_WHAT THIS TASK INVOLVES_
Only an exact repetition of the lines from the one that holds "- rewrite orb_false_r. split." to the end of the records is wanted.

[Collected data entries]
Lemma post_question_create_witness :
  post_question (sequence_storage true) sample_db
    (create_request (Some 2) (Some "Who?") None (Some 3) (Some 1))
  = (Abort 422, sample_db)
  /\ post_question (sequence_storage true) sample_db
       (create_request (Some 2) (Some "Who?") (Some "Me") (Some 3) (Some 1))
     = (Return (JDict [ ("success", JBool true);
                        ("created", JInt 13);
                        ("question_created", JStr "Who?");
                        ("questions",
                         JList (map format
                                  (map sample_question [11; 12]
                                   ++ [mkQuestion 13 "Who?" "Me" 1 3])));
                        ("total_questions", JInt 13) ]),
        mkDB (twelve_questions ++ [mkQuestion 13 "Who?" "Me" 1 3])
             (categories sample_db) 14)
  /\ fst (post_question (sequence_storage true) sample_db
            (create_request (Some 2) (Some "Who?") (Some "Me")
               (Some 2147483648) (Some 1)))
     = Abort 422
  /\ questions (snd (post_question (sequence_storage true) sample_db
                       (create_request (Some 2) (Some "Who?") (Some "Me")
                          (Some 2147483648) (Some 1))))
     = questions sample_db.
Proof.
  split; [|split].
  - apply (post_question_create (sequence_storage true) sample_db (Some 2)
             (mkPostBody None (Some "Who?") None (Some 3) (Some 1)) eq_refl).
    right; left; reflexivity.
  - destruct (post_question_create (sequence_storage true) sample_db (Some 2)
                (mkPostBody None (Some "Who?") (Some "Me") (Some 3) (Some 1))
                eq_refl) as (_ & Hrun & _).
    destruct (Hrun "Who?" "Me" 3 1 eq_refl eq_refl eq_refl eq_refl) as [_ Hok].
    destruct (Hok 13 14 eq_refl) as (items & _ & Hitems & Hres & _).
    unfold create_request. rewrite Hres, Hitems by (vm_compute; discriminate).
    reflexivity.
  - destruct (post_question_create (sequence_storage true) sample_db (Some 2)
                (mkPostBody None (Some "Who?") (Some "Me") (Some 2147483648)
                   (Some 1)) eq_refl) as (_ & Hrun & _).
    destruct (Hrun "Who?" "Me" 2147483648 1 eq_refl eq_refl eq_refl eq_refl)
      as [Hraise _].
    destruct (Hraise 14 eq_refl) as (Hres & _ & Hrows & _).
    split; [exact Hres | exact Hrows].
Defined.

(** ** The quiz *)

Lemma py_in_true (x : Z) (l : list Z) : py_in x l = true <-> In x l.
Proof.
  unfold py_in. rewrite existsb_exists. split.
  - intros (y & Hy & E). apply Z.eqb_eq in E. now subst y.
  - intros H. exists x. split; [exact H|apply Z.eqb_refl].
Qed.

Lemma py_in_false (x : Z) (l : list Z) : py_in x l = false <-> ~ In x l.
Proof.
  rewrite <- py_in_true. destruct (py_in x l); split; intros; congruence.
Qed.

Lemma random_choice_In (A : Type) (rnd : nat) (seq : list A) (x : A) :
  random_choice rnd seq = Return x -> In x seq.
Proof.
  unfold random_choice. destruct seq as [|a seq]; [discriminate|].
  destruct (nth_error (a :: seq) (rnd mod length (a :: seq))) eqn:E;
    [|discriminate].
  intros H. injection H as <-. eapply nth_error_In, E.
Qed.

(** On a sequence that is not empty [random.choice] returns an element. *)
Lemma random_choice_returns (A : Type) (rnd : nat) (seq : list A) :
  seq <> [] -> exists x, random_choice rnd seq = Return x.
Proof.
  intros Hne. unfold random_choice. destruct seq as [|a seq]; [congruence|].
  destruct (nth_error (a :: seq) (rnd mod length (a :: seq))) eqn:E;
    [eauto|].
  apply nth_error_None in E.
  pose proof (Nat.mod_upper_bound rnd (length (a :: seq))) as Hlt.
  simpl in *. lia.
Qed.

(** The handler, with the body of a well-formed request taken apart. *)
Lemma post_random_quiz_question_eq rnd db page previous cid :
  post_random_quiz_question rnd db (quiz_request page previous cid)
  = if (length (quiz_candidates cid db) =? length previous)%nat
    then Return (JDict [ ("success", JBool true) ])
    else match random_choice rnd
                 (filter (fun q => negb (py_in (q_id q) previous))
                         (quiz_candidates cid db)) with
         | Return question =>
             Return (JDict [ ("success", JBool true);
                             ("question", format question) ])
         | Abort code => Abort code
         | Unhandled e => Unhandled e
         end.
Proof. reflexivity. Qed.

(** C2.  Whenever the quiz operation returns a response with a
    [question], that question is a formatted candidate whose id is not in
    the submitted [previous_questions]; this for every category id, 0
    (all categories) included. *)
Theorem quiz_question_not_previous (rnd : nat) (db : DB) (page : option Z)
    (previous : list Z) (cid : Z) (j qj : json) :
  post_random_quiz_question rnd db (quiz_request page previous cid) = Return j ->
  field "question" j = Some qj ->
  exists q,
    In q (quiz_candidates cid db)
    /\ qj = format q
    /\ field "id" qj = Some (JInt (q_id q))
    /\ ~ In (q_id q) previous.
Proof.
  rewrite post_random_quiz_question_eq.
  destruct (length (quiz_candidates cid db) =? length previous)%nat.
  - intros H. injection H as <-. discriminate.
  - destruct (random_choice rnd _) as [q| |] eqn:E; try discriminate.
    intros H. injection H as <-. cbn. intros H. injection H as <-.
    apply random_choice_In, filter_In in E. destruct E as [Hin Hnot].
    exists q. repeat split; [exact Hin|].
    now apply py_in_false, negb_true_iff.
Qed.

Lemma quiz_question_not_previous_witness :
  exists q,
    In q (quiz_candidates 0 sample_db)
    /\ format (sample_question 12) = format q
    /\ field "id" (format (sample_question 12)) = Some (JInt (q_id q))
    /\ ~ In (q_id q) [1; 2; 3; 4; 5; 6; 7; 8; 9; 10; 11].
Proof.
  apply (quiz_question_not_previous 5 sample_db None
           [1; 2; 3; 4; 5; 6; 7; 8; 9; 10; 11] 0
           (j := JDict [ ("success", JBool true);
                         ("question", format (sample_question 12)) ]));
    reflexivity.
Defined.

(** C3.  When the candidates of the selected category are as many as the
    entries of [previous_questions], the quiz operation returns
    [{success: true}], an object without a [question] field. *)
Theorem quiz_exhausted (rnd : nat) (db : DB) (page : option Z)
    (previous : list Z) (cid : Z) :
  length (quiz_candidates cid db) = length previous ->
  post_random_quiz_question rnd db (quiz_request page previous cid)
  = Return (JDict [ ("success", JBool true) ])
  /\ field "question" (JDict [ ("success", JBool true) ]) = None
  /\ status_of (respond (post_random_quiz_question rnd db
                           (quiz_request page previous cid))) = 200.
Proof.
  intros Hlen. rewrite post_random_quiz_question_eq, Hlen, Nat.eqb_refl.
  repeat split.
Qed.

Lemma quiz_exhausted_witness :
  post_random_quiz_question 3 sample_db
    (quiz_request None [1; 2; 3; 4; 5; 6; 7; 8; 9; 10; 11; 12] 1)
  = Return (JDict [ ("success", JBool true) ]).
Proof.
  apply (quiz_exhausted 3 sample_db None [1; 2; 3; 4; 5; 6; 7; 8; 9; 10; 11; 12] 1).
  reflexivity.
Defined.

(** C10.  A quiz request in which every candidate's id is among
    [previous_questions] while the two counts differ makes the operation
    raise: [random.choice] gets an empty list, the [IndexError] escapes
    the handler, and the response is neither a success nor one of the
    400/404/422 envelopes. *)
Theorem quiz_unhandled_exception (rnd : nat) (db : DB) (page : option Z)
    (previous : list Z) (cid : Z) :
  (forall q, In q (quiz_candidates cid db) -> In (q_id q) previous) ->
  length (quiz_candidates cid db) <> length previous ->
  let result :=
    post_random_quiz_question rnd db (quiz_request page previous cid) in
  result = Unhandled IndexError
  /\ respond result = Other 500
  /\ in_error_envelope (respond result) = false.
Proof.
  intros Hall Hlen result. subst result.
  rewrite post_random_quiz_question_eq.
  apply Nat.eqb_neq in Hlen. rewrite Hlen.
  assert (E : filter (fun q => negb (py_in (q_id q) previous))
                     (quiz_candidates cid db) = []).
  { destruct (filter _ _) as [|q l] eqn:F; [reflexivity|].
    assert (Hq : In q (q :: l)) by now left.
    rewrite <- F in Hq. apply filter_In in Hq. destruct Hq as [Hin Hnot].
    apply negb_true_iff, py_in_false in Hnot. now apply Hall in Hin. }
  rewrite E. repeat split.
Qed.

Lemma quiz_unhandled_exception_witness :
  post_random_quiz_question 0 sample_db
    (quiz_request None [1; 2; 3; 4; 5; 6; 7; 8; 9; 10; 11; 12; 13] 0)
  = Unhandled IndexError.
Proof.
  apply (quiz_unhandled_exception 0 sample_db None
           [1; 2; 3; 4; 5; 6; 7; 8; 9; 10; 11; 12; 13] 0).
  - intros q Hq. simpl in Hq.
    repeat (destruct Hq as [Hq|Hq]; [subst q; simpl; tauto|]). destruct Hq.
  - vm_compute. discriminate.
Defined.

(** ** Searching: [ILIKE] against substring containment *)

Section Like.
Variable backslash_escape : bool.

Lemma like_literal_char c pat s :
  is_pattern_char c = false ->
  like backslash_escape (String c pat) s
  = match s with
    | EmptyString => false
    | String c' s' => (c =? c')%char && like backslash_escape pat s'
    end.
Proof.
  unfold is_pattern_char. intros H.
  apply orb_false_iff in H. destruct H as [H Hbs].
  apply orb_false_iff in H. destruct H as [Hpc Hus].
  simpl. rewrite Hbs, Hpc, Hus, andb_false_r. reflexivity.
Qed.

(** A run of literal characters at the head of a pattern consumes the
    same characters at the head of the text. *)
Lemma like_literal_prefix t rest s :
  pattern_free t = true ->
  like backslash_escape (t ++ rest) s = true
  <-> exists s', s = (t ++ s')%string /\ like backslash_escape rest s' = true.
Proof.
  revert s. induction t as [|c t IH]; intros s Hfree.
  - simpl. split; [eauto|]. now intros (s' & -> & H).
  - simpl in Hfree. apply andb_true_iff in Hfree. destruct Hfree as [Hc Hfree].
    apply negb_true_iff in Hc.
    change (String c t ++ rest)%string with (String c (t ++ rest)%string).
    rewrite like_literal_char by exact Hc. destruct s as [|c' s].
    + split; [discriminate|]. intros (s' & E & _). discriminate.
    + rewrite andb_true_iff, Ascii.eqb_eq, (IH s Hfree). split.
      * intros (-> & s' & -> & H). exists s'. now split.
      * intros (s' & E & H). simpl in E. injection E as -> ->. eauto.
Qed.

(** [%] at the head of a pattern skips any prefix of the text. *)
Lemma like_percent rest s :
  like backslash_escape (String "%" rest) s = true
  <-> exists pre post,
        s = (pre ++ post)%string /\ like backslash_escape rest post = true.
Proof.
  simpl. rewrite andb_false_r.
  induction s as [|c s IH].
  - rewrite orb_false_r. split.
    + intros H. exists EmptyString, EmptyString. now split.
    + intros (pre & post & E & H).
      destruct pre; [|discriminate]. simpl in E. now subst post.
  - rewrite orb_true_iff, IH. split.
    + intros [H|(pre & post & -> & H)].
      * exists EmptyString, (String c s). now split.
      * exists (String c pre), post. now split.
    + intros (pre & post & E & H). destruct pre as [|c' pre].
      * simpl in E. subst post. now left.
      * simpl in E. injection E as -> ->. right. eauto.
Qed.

_YOUR RESPONSE_
  - rewrite orb_false_r. split.
    + intros H. exists EmptyString, EmptyString. now split.
    + intros (pre & post & E & H).
      destruct pre; [|discriminate]. simpl in E. now subst post.
  - rewrite orb_true_iff, IH. split.
    + intros [H|(pre & post & -> & H)].
      * exists EmptyString, (String c s). now split.
      * exists (String c pre), post. now split.
    + intros (pre & post & E & H). destruct pre as [|c' pre].
      * simpl in E. subst post. now left.
      * simpl in E. injection E as -> ->. right. eauto.
Qed.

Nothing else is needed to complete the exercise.